═══ Source data ═══

Lemma in_prelude (w : World) (config : Config) (e : event) :
  In e (prelude w config) -> (exists d, e = Mkdirp d) \/ (exists a, e = ConsoleLog a).
Proof.
  unfold prelude, logger. intros H. apply in_app_or in H.
  destruct H as [H|H];
    [destruct (existsSync w [] (migrationsDir config))
    |destruct (existsSync w (made1 w config) (backupsDir config))];
    simpl in H; intuition (subst; eauto).
Qed.

Lemma in_requires (config : Config) (vs : list string) (e : event) :
  In e (requires config vs) -> exists p, e = NodeRequire p.
Proof.
  unfold requires. intros H. apply in_map_iff in H as (v & <- & _). eauto.
Qed.

Lemma in_adds (w : World) (config : Config) (vs : list string) (e : event) :
  In e (adds w config vs) -> exists m, e = MigratorAdd m.
Proof.
  unfold adds. intros H. apply in_map_iff in H as (v & <- & _). eauto.
Qed.

Lemma added_app (a b : list event) : added (a ++ b) = (added a ++ added b)%list.
Proof.
  induction a as [|e a IH]; [reflexivity|].
  destruct e; simpl; rewrite IH; reflexivity.
Qed.

Lemma added_none (t : list event) :
  (forall e, In e t -> is_add e = false) -> added t = [].
Proof.
  induction t as [|e t IH]; intros H; [reflexivity|].
  pose proof (H e (or_introl eq_refl)) as He.
  destruct e; try discriminate He; simpl; apply IH;
    intros e' He'; apply H; right; exact He'.
Qed.

Lemma added_adds (w : World) (config : Config) (vs : list string) :
  added (adds w config vs)
  = map (fun v => require_default w (module_path config v)) vs.
Proof. induction vs as [|v vs IH]; simpl; [reflexivity | rewrite IH; reflexivity]. Qed.

Lemma migrated_to_app (a b : list event) :
  migrated_to (a ++ b) = (migrated_to a ++ migrated_to b)%list.
Proof.
  induction a as [|e a IH]; [reflexivity|].
  destruct e; simpl; rewrite IH; reflexivity.
Qed.

Lemma migrated_to_none (t : list event) :
  (forall e, In e t -> is_migrateTo e = false) -> migrated_to t = [].
Proof.
  induction t as [|e t IH]; intros H; [reflexivity|].
  pose proof (H e (or_introl eq_refl)) as He.
  destruct e; try discriminate He; simpl; apply IH;
    intros e' He'; apply H; right; exact He'.
Qed.

Lemma in_migrated_to (t : list event) (s : value) :
  In (MigratorMigrateTo s) t <-> In s (migrated_to t).
Proof.
  induction t as [|e t IH]; [reflexivity|].
  destruct e; simpl; rewrite <- IH; intuition (try discriminate; try congruence).
Qed.

(** Events of the kinds listed here are none of the others. *)
Ltac quiet :=
  let e := fresh "e" in
  let H := fresh "H" in
  intros e H;
  repeat match goal with
         | H : In _ (_ ++ _) |- _ => apply in_app_or in H; destruct H as [H|H]
         | H : In _ (_ :: _) |- _ => destruct H as [H|H]; [subst; reflexivity|]
         | H : In _ [] |- _ => destruct H
         | H : In _ (prelude _ _) |- _ =>
             apply in_prelude in H; destruct H as [[? ->]|[? ->]]; reflexivity
         | H : In _ (requires _ _) |- _ =>
             apply in_requires in H; destruct H as [? ->]; reflexivity
         | H : In _ (adds _ _ _) |- _ =>
             apply in_adds in H; destruct H as [? ->]; reflexivity
         end.

(** Break [H : In e t] along the pieces of a trace, dropping the pieces
    that cannot hold [e]. *)
Ltac hunt H :=
  repeat match type of H with
         | In _ (_ ++ _) => apply in_app_or in H; destruct H as [H|H]
         | In _ (_ :: _) => destruct H as [H|H]; [try discriminate H|]
         | In _ [] => destruct H
         | In _ (prelude _ _) =>
             apply in_prelude in H; destruct H as [[? H]|[? H]]; discriminate H
         | In _ (requires _ _) =>
             apply in_requires in H; destruct H as [? H]; discriminate H
         | In _ (adds _ _ _) =>
             apply in_adds in H; destruct H as [? H]; discriminate H
         | In _ (map _ _) =>
             apply in_map_iff in H; destruct H as (? & H & _); discriminate H
         end.

Lemma command_given (argv : Argv) (c : string) :
  strict_eq (command argv) (VStr c) = true -> c <> "" ->
  ToBoolean (command argv) = true.
Proof.
  destruct (command argv); try discriminate. simpl.
  intros H N. apply String.eqb_eq in H. subst s. destruct c; [congruence|reflexivity].
Qed.

(** The trace of the [migrate] command. *)
Lemma events_migrate (w : World) (argv : Argv) :
  strict_eq (command argv) (VStr "migrate") = true ->
  events w argv
  = (prelude w (config w argv)
     ++ migrate_trace w argv (config w argv) (versions_of w argv))%list.
Proof.
  intros C. destruct (run_main w argv) as [E _]. rewrite E.
  unfold main_trace. rewrite (command_given argv "migrate" C), C by discriminate.
  reflexivity.
Qed.

Lemma indexOf_absent (xs : list number) (x : number) :
  (forall y, In y xs -> num_eqb y x = false) ->
  forall i, indexOf_from i xs x = (-1)%Z.
Proof.
  induction xs as [|y xs IH]; intros H i; [reflexivity|].
  simpl. rewrite (H y (or_introl eq_refl)). apply IH.
  intros y' Hy'. apply H. right. exact Hy'.
Qed.

Lemma indexOf_present (xs : list number) (x : number) :
  forall i, (0 <= i)%Z -> (indexOf_from i xs x < 0)%Z ->
  forall y, In y xs -> num_eqb y x = false.
Proof.
  induction xs as [|y xs IH]; intros i I H y' Hy'; [destruct Hy'|].
  simpl in H. destruct (num_eqb y x) eqn:E; [lia|].
  destruct Hy' as [<-|Hy']; [exact E|].
  apply (IH (i + 1)%Z); [lia | exact H | exact Hy'].
Qed.

(** The guard fires exactly for a target other than 0 that equals none of
    the versions found. *)
Lemma unknown_version_spec (argv : Argv) (versions : list string) :
  unknown_version argv versions = true
  <-> strict_eq (migration argv) (VNum zero) = false
      /\ forall v, In v versions ->
           num_eqb (parseFloat_string v) (parseFloat (migration argv)) = false.
Proof.
  unfold unknown_version, zero, indexOf, versionsArray. split.
  - intros H. apply andb_prop in H as [N I].
    apply negb_true_iff in N. apply Z.ltb_lt in I. split; [exact N|].
    intros v Hv.
    apply (indexOf_present _ _ 0%Z ltac:(lia) I). apply in_map. exact Hv.
  - intros [N U]. rewrite N. simpl. rewrite indexOf_absent; [reflexivity|].
    intros y Hy. apply in_map_iff in Hy as (v & <- & Hv). apply U. exact Hv.
Qed.

(** ** The [migrate] command *)

(** C1. A target that is not 0 and equals none of the versions found in the
    migrations directory ends the run with the error "This version does not
    exists." and [process.exit()]: nothing of the run reaches the runner or
    the database (only the two directories may have been created before the
    command is looked at).  A target of 0 passes the guard whatever the
    directory holds, and the run goes on to configure the runner. *)
Theorem unknown_target_rejected (w : World) (argv : Argv) :
  strict_eq (command argv) (VStr "migrate") = true ->
  (strict_eq (migration argv) (VNum zero) = false ->
   (forall v, In v (versions_of w argv) ->
      num_eqb (parseFloat_string v) (parseFloat (migration argv)) = false) ->
   events w argv
   = (prelude w (config w argv)
      ++ [logger "error" ["This version does not exists."]])%list
   /\ exited (run (main w argv)) = true
   /\ forall e, In e (events w argv) -> touches_state e = false)
  /\ (strict_eq (migration argv) (VNum zero) = true ->
      In (MigratorConfig (config w argv)) (events w argv)).
Proof.
  intros C. pose proof (events_migrate w argv C) as E. split.
  - intros NZ U.
    assert (G : unknown_version argv (versions_of w argv) = true)
      by (apply unknown_version_spec; split; assumption).
    unfold migrate_trace in E. rewrite G in E.
    split; [exact E|]. split; [apply run_main|].
    rewrite E. quiet.
  - intros Z. rewrite E. apply in_or_app. right.
    unfold migrate_trace, unknown_version. unfold zero in Z. rewrite Z. simpl.
    left. reflexivity.
Qed.

Lemma unknown_target_rejected_witness :
  events (sample_world ["1.0"; "1.1"] false)
         (sample_argv "migrate" (VNum (Dec 2 0)) VUndefined VUndefined)
  = [logger "error" ["This version does not exists."]]
  /\ In (MigratorConfig
           (config (sample_world ["1.0"; "1.1"] false)
                   (sample_argv "migrate" (VNum zero) VUndefined VUndefined)))
        (events (sample_world ["1.0"; "1.1"] false)
                (sample_argv "migrate" (VNum zero) VUndefined VUndefined)).
Proof.
  split.
  - refine (proj1 (proj1 (unknown_target_rejected
                            (sample_world ["1.0"; "1.1"] false)
                            (sample_argv "migrate" (VNum (Dec 2 0)) VUndefined VUndefined)
                            eq_refl) eq_refl _)).
    intros v H. vm_compute in H. destruct H as [<-|[<-|[]]]; reflexivity.
  - exact (proj2 (unknown_target_rejected
                    (sample_world ["1.0"; "1.1"] false)
                    (sample_argv "migrate" (VNum zero) VUndefined VUndefined)
                    eq_refl) eq_refl).
Defined.

(** With backups off, a run that passes the guard calls [migrateTo] right
    after loading the modules, and [add] only afterwards. *)
Lemma events_without_backup (w : World) (argv : Argv) :
  strict_eq (command argv) (VStr "migrate") = true ->
  unknown_version argv (versions_of w argv) = false ->
  ToBoolean (backup (config w argv)) = false ->
  events w argv
  = (prelude w (config w argv)
     ++ MigratorConfig (config w argv)
        :: requires (config w argv) (normalized (versions_of w argv))
     ++ MigratorMigrateTo (target_spec argv)
        :: adds w (config w argv) (normalized (versions_of w argv)))%list.
Proof.
  intros C G B. rewrite (events_migrate w argv C). unfold migrate_trace.
  rewrite G, B. reflexivity.
Qed.

(** C2. With backups off, [migrator.migrateTo] is called before any
    [migrator.add]: the callbacks of [forEach] stop at their first [await]
    and resume only once the main function waits for [migrateTo].  Here the
    directory holds [1.0] and the target is 1. *)
Theorem migrateTo_called_before_add :
  events (sample_world ["1.0"] false)
         (sample_argv "migrate" (VNum one) VUndefined VUndefined)
  = [MigratorConfig
       (config (sample_world ["1.0"] false)
               (sample_argv "migrate" (VNum one) VUndefined VUndefined));
     NodeRequire "/app/migrations/1.0";
     MigratorMigrateTo (VNum one);
     MigratorAdd {| version := VUndefined; name := VStr "/app/migrations/1.0" |}].
Proof. vm_compute. reflexivity. Qed.

(** C3. The dot of the pattern is not escaped: it stands for any code unit
    but a line terminator.  [README.md] is left out and [1.0] is kept, but
    [1a0] is kept too, and is then read as version 1.0. *)
Theorem unescaped_dot_accepts_1a0 :
  discover ["README.md"; "1.0"; "1a0"] = ["1.0"; "1a0"]
  /\ dotted "1a0" = false
  /\ normalized (discover ["README.md"; "1.0"; "1a0"]) = ["1.0"; "1.0"].
Proof. vm_compute. repeat split; reflexivity. Qed.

═══

Description of the task:
From the records above, return each line where "directory" occurs.

Solution:
    migrations directory ends the run with the error "This version does not
    directory holds, and the run goes on to configure the runner. *)
    directory holds [1.0] and the target is 1. *)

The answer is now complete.